They finally emailed me yesterday to tell me they shipped my items. I'm still very unhappy with the customer service. If the item is not in stock, I understand that but they could reflect that on the website or email their customers. Additionally, I emailed them 3 times and never heard anything until I opened a case against them on PayPal. They didn't even apologize. This is horrible customer service. My experience has been soured. It's a shame as I really love their products.


----------



## iheartmakeup412 (Jun 5, 2012)

Update: I received an email from them yesterday informing me that my order has been shipped. Today FedEx delivered my order all 20 shadows and the palette was there and they also sent me 2 shadow samples and a coupon for 25% off my next purchase. I loooove these shadows, but I do not think I will be ordering from there online store again. It's a pitty because I looooove the shadows I got.


----------



## ninalovesmakeup (Jun 6, 2012)

I got my order today as well. They gave me a 20% coupon code, but I won't be using it. If anyone wants it, pm me (first come first serve)!


----------



## sundaetea (Jul 6, 2012)

It's been two months since I ordered online from Inglot Cosmetics. If I had known that it was going to take two months + even more time for me to get my order, I would have saved the trouble and just ordered through the phone. I've tried calling the number they provided (to no luck), and I've also tried the 212 number but I've also had no luck. I emailed them several weeks ago, and they responded but only forwarded my message to the United States department. It's been one week and several days since that last email, and I still have no clue as to what the problem with my order is. Worst customer service, and I'd probably never order online again! Save yourselves the trouble.


----------



## qnsqal97 (Jul 10, 2012)

Hi All,
  	I like Inglot eyeshadows but I hate their stores, a year ago I visited the Inglot store by Times Sq in NYC, it was a horrible experience.  They sales reps are so rude and they don't want to assist you while making a purchase.  So I decided I will order online.  I ordered 5 eyeshadows, thinking online would be a different experience, but it hasn't been.  I placed my order on July 5th, last Thursday, my credit card has been charged, however, the order status remains the same and no tracking number is provided.  Reading from this post, it looks like I will be waiting for awhile, before, I actually get my order.  I was trying to avoid the terrible store customer service at a store, but now, it looks like online is no different. 

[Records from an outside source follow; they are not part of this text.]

(** * Yardstick: the MCP echo server and its client

    A shallow embedding of the Go sources of StacklokLabs/yardstick:
    the echo server (validator, echo handler, auth gate, transport
    selection, configuration) and the command line client.

    Go strings are byte sequences: they are embedded as [string], whose
    characters are the 256 values of [ascii].  Package level variables
    become fields of a record that is passed explicitly; calls into the
    MCP SDK, the HTTP stack and the operating system become events of a
    trace. *)

From Stdlib Require Import ZArith Ascii String Lia.
From stdpp Require Import base strings list gmap pretty.

Local Open Scope nat_scope.

(** ** Go's [any], as far as JSON documents populate it

    A number stands as its literal: which [float64] it rounds to is not
    computed, only whether there is one (see [json.outOfRange]). *)

#[local] Unset Elimination Schemes.
Inductive any : Type :=
  | AnyNil
  | AnyBool (b : bool)
  | AnyNumber (literal : string)
  | AnyString (s : string)
  | AnySlice (elems : list any)
  | AnyMap (fields : gmap string any).
#[local] Set Elimination Schemes.

(** ** Package regexp: the fragment of the syntax used by the server *)

Module regexp.

(** A character class is a list of inclusive ranges, as in
    [syntax.Regexp.Rune].  All ranges used here lie within ASCII, where a
    rune is exactly one byte of the string; a byte above 0x7f belongs to a
    multi-byte rune (or decodes to U+FFFD), which no ASCII range holds. *)
Definition Range : Type := ascii * ascii.

Inductive Regexp : Type :=
  | OpNoMatch
  | OpEmptyMatch
  | OpCharClass (ranges : list Range)
  | OpBeginText
  | OpEndText
  | OpConcat (r1 r2 : Regexp)
  | OpAlternate (r1 r2 : Regexp)
  | OpStar (r : Regexp)
  | OpPlus (r : Regexp)
  | OpQuest (r : Regexp).

Definition inRange (c : ascii) (r : Range) : bool :=
  (nat_of_ascii (fst r) <=? nat_of_ascii c) && (nat_of_ascii c <=? nat_of_ascii (snd r)).

Definition inClass (ranges : list Range) (c : ascii) : bool :=
  existsb (inRange c) ranges.

(** A position in the text: the offset reached and the bytes left. *)
Definition Pos : Type := nat * list ascii.

(** One or more rounds of [step]; a round that consumes nothing is not
    repeated, so [length (snd p)] rounds are enough. *)
Fixpoint iterate (step : Pos -> list Pos) (fuel : nat) (p : Pos) : list Pos :=
  match fuel with
  | O => []
  | S fuel' =>
      flat_map
        (fun q => q :: (if length (snd q) <? length (snd p)
                        then iterate step fuel' q else []))
        (step p)
  end.

(** [run re p] lists every position at which a match of [re] that starts
    at [p] can end. *)
Fixpoint run (re : Regexp) (p : Pos) : list Pos :=
  match re with
  | OpNoMatch => []
  | OpEmptyMatch => [p]
  | OpCharClass ranges =>
      match snd p with
      | c :: rest => if inClass ranges c then [(S (fst p), rest)] else []
      | [] => []
      end
  | OpBeginText => if fst p =? 0 then [p] else []
  | OpEndText => match snd p with [] => [p] | _ :: _ => [] end
  | OpConcat r1 r2 => flat_map (run r2) (run r1 p)
  | OpAlternate r1 r2 => run r1 p ++ run r2 p
  | OpStar r => p :: iterate (run r) (S (length (snd p))) p
  | OpPlus r => iterate (run r) (S (length (snd p))) p
  | OpQuest r => p :: run r p
  end.

Definition matchesAt (re : Regexp) (p : Pos) : bool :=
  match run re p with [] => false | _ :: _ => true end.

(** An unanchored search: the match may start at any offset. *)
Fixpoint search (re : Regexp) (off : nat) (text : list ascii) : bool :=
  matchesAt re (off, text)
  || match text with
     | [] => false
     | _ :: rest => search re (S off) rest
     end.

(** *** Parsing a pattern

    The syntax covered: the anchors [^] and [$], classes of characters
    and ranges between brackets, plain characters, and the postfix
    operators [+], [*] and [?], in sequence. *)

Definition isMeta (c : ascii) : bool :=
  existsb (Ascii.eqb c) (list_ascii_of_string "\.+*?()|[]{}^$").

(** The items of a class after its opening bracket, in the order written. *)
Fixpoint parseClass (l : list ascii) (acc : list Range) : option (list Range * list ascii) :=
  match l with
  | [] => None
  | c :: rest =>
      if Ascii.eqb c "]" then
        match acc with [] => None | _ :: _ => Some (rev acc, rest) end
      else if Ascii.eqb c "\" || Ascii.eqb c "[" || Ascii.eqb c "^" then None
      else
        match rest with
        | "-"%char :: hi :: rest' =>
            if Ascii.eqb hi "]" then parseClass rest ((c, c) :: acc)
            else if nat_of_ascii hi <? nat_of_ascii c then None
            else parseClass rest' ((c, hi) :: acc)
        | _ => parseClass rest ((c, c) :: acc)
        end
  end.

(** Apply the postfix operators that follow an atom. *)
Fixpoint parsePostfix (atom : Regexp) (l : list ascii) : Regexp * list ascii :=
  match l with
  | c :: rest =>
      if Ascii.eqb c "+" then parsePostfix (OpPlus atom) rest
      else if Ascii.eqb c "*" then parsePostfix (OpStar atom) rest
      else if Ascii.eqb c "?" then parsePostfix (OpQuest atom) rest
      else (atom, l)
  | [] => (atom, [])
  end.

Definition concat (acc : option Regexp) (re : Regexp) : Regexp :=
  match acc with
  | Some first => OpConcat first re
  | None => re
  end.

  	Please let me know if anyone else has had a similar experience.  Thanks.


----------



## KarmaB (Jul 15, 2012)

Aww, this is such a bummer.  I've been wanting some inglot shadows for sometime now.  Now, I'm kind of worried.  Sorry this happened to you.


----------



## eemaree (Jul 19, 2012)

I'm having the same problem. I placed an order almost a month ago and have yet to receive anything. I tried contacting them by email and phone without any luck. I called the 212 number listed in this forum and the man that answered told me to call this number347)426-9885. I'm going to call now and see what they tell me. 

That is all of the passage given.